Keep to one stretch of the data below, the lines from the one with "specialize (K k0" up to and including the one with "Lemma tidyPage_trees : forall", and return that stretch exactly.

==*==

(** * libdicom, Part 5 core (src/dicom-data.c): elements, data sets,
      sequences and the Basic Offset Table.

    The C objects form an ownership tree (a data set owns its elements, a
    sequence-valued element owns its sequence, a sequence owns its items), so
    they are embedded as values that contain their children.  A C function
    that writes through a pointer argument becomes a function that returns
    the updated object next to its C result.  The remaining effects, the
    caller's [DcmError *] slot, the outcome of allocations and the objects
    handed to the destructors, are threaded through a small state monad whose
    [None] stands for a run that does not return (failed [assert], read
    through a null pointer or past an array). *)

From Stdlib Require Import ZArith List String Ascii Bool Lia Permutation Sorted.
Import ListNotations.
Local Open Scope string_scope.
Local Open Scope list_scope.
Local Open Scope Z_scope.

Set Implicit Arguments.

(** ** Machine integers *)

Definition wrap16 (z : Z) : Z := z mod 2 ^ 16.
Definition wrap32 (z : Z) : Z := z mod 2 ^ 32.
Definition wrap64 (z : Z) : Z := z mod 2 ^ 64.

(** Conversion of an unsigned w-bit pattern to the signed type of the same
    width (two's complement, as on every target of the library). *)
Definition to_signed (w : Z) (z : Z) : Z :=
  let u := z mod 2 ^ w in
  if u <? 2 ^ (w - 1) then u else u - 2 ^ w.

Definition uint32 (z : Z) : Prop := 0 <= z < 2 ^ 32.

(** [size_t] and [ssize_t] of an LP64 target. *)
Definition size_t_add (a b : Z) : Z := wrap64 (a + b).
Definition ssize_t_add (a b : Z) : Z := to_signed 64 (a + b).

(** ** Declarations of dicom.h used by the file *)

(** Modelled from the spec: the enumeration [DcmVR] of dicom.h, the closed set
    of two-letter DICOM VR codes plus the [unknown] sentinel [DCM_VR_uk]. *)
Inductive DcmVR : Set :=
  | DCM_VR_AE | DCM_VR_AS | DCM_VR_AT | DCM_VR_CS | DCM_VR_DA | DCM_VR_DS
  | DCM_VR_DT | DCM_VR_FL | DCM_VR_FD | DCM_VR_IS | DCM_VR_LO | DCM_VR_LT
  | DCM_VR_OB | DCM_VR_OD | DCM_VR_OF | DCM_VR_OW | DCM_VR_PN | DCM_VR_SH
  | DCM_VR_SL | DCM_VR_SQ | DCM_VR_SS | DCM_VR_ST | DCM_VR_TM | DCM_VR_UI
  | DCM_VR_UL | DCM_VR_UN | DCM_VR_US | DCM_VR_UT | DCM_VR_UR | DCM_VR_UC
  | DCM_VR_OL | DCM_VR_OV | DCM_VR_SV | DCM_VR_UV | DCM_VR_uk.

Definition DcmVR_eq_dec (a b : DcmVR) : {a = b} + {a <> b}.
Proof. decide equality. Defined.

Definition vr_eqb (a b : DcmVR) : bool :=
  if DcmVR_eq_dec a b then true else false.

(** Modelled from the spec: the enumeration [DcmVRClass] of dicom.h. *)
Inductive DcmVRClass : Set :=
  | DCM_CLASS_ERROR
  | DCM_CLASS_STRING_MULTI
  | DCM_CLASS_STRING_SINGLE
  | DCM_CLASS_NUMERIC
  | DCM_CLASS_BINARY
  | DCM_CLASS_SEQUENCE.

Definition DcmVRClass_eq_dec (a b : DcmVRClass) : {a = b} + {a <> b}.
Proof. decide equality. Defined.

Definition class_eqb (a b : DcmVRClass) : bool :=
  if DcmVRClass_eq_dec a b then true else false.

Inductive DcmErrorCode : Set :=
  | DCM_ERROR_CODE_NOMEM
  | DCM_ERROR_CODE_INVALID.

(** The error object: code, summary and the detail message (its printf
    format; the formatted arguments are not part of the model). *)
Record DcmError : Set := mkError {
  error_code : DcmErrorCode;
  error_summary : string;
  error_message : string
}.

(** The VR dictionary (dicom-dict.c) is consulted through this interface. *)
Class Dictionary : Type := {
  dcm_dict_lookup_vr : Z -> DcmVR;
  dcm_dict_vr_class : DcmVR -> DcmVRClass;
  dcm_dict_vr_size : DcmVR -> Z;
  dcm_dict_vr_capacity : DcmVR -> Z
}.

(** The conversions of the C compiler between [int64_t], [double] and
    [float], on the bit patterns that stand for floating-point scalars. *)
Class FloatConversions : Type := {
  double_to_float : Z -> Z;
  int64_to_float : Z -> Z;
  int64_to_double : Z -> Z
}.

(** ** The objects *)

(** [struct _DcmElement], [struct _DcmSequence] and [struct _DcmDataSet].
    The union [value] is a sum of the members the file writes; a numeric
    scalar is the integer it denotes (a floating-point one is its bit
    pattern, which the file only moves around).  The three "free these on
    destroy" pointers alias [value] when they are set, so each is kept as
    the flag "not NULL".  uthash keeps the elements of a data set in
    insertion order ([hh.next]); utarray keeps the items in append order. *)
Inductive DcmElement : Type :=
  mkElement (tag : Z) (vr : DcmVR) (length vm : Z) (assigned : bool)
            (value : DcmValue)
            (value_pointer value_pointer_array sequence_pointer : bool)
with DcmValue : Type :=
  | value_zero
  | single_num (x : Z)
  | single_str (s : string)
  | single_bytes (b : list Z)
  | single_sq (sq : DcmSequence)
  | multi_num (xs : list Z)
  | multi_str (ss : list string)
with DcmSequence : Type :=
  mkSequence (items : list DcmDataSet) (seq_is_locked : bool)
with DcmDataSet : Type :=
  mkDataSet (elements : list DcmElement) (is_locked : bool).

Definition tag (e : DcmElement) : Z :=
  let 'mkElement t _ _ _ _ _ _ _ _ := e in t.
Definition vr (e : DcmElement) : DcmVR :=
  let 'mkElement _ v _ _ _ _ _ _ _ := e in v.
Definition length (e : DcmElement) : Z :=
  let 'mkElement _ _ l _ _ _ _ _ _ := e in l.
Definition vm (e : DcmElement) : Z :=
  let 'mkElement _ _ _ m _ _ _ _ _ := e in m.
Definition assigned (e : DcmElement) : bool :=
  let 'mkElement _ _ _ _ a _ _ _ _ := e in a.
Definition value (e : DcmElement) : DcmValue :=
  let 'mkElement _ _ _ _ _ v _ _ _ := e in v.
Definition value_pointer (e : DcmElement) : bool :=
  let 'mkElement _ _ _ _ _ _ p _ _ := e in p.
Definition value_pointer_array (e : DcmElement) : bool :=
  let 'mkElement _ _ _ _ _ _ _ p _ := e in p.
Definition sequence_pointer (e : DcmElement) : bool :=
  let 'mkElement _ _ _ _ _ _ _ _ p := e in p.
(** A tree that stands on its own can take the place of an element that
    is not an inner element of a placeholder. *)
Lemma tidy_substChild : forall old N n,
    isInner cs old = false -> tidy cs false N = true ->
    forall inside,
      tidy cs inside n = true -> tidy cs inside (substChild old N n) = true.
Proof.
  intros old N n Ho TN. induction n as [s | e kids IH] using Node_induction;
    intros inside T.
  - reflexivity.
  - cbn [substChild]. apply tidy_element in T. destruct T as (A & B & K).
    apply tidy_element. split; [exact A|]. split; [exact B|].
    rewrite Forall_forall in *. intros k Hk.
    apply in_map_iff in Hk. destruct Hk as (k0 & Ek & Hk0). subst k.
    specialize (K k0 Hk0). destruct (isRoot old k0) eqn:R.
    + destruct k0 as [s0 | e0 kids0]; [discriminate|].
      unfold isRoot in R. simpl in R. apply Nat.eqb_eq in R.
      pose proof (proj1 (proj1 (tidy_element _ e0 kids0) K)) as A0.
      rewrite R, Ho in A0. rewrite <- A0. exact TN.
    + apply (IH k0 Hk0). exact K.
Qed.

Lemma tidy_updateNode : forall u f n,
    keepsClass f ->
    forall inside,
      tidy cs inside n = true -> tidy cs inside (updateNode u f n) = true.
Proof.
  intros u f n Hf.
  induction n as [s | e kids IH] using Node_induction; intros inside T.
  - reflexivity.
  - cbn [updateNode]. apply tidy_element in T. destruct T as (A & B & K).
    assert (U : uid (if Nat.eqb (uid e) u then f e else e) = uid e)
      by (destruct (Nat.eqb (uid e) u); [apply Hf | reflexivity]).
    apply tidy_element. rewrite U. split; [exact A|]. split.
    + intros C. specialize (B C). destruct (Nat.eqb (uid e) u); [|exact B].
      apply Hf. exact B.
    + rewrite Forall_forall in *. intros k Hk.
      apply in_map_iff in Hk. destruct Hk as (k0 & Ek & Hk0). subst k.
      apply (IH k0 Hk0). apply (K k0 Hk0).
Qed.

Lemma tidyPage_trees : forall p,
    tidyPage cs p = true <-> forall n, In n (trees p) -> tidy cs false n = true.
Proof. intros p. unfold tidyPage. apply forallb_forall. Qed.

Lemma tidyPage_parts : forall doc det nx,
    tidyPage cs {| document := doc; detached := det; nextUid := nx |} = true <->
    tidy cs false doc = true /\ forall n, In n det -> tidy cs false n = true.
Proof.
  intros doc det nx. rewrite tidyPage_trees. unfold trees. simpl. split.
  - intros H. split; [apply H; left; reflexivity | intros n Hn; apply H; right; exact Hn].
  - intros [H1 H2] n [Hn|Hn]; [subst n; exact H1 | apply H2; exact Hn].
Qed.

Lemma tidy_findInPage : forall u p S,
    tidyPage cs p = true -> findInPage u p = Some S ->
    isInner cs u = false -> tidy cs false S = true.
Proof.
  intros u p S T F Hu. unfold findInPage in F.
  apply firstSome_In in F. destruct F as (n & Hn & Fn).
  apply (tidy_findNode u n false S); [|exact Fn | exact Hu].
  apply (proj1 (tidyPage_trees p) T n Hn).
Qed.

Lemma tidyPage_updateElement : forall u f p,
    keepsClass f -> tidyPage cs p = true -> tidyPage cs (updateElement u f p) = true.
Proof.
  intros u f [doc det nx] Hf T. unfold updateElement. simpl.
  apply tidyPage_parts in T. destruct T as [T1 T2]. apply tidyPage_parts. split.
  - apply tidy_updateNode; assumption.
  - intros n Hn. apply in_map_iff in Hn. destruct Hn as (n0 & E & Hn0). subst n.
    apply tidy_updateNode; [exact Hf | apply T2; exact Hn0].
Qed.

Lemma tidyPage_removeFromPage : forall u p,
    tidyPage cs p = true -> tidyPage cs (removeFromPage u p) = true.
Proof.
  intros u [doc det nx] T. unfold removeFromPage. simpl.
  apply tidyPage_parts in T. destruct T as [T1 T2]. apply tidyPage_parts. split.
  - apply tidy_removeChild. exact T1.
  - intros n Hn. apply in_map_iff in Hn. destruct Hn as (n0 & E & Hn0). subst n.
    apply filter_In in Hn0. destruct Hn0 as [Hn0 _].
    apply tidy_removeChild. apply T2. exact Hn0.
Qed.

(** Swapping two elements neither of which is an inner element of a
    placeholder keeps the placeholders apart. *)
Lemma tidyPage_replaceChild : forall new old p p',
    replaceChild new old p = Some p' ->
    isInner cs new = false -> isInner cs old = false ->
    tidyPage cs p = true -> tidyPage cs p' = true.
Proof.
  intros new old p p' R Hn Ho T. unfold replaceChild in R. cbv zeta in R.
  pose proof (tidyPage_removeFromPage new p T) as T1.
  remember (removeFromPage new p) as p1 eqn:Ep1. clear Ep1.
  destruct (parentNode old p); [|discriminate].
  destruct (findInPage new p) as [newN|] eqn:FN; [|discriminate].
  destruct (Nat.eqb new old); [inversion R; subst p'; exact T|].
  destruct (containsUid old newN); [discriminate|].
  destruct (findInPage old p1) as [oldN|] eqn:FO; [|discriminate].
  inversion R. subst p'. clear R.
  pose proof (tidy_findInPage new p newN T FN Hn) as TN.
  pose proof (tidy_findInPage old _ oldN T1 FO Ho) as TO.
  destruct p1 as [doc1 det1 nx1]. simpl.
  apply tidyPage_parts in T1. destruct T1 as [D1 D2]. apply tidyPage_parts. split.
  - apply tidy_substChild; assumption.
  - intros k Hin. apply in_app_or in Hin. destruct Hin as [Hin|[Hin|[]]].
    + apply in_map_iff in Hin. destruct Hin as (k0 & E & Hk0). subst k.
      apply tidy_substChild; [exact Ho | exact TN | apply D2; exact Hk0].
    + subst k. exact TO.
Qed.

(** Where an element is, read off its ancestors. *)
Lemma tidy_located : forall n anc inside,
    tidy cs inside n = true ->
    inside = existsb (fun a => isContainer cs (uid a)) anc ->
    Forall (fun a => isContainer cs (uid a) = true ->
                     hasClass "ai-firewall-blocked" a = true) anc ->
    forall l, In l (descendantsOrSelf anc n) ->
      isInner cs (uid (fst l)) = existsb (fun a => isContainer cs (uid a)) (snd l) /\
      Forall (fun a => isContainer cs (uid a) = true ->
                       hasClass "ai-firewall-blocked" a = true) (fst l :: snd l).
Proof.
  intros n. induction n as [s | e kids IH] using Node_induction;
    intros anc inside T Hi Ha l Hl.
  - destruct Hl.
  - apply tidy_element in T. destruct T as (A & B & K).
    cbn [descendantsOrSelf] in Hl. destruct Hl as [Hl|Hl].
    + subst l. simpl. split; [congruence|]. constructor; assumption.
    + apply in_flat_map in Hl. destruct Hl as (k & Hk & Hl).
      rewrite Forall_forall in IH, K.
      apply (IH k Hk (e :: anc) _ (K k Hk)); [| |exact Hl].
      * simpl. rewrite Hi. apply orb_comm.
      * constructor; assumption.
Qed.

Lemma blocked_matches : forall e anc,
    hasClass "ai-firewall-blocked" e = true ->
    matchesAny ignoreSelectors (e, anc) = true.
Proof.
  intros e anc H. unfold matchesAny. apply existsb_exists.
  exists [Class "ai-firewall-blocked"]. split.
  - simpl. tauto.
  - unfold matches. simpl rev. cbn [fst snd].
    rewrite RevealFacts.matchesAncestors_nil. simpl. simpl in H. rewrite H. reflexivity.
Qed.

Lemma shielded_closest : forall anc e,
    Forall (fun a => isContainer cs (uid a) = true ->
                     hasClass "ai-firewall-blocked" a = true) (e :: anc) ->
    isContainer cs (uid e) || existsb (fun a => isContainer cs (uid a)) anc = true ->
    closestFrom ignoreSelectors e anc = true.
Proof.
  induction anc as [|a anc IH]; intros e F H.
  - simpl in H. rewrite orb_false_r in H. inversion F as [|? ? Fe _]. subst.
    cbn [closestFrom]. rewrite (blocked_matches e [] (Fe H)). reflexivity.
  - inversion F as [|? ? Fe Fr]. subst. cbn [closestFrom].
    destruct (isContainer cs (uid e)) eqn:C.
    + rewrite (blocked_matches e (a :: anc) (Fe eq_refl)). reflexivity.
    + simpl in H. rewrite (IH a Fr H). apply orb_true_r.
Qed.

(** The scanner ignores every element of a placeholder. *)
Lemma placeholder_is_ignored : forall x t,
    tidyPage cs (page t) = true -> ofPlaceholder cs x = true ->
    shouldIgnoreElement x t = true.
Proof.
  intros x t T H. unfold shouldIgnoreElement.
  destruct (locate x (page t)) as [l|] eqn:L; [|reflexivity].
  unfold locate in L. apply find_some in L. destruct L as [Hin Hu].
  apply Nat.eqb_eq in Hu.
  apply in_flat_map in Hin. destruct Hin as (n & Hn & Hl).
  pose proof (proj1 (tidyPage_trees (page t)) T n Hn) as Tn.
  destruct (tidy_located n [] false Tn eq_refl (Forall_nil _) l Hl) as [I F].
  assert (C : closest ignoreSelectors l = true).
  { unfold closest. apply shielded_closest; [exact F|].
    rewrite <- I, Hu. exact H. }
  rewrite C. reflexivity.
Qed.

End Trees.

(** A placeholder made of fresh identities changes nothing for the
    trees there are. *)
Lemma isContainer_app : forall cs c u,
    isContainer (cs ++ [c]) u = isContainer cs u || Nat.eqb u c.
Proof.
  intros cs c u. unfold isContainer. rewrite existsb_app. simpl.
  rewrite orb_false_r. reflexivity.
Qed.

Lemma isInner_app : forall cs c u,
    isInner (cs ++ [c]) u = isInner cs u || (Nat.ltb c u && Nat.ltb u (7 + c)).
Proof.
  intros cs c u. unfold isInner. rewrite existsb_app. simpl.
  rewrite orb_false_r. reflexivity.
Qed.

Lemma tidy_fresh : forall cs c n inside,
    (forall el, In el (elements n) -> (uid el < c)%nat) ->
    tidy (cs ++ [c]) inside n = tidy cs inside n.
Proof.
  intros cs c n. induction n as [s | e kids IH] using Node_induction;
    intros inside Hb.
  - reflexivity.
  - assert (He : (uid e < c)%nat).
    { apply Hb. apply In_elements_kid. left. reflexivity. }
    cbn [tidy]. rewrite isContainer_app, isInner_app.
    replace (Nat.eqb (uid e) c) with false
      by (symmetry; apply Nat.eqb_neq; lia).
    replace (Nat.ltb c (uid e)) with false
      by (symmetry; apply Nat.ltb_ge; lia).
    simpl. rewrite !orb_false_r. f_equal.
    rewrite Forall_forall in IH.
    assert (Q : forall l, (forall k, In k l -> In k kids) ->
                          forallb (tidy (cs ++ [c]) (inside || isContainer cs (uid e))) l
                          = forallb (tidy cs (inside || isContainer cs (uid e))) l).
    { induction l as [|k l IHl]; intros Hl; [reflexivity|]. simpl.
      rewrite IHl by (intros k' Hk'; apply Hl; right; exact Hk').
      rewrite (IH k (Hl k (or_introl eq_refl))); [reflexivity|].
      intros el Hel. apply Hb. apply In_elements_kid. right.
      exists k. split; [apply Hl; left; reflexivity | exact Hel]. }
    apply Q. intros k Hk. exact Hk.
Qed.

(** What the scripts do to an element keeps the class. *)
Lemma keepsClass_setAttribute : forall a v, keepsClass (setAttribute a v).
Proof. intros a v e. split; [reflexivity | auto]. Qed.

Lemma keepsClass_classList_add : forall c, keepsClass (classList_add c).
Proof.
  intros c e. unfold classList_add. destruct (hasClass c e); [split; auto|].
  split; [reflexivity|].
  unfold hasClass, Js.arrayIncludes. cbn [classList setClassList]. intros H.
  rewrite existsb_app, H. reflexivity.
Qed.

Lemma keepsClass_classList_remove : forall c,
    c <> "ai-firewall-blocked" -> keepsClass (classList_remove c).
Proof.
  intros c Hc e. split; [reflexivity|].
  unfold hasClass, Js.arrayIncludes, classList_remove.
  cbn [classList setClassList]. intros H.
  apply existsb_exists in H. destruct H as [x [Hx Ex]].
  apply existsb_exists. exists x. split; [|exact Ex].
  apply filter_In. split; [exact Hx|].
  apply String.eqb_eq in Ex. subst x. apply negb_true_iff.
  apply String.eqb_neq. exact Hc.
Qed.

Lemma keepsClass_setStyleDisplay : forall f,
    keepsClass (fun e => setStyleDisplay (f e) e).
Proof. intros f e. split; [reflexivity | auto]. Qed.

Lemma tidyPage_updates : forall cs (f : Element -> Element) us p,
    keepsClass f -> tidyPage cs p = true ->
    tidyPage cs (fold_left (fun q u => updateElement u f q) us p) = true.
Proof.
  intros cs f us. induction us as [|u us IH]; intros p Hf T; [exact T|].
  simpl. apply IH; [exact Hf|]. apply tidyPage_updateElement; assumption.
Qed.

==*==

# Task result
    specialize (K k0 Hk0). destruct (isRoot old k0) eqn:R.
    + destruct k0 as [s0 | e0 kids0]; [discriminate|].
      unfold isRoot in R. simpl in R. apply Nat.eqb_eq in R.
      pose proof (proj1 (proj1 (tidy_element _ e0 kids0) K)) as A0.
      rewrite R, Ho in A0. rewrite <- A0. exact TN.
    + apply (IH k0 Hk0). exact K.
Qed.

Lemma tidy_updateNode : forall u f n,
    keepsClass f ->
    forall inside,
      tidy cs inside n = true -> tidy cs inside (updateNode u f n) = true.
Proof.
  intros u f n Hf.
  induction n as [s | e kids IH] using Node_induction; intros inside T.
  - reflexivity.
  - cbn [updateNode]. apply tidy_element in T. destruct T as (A & B & K).
    assert (U : uid (if Nat.eqb (uid e) u then f e else e) = uid e)
      by (destruct (Nat.eqb (uid e) u); [apply Hf | reflexivity]).
    apply tidy_element. rewrite U. split; [exact A|]. split.
    + intros C. specialize (B C). destruct (Nat.eqb (uid e) u); [|exact B].
      apply Hf. exact B.
    + rewrite Forall_forall in *. intros k Hk.
      apply in_map_iff in Hk. destruct Hk as (k0 & Ek & Hk0). subst k.
      apply (IH k0 Hk0). apply (K k0 Hk0).
Qed.

Lemma tidyPage_trees : forall p,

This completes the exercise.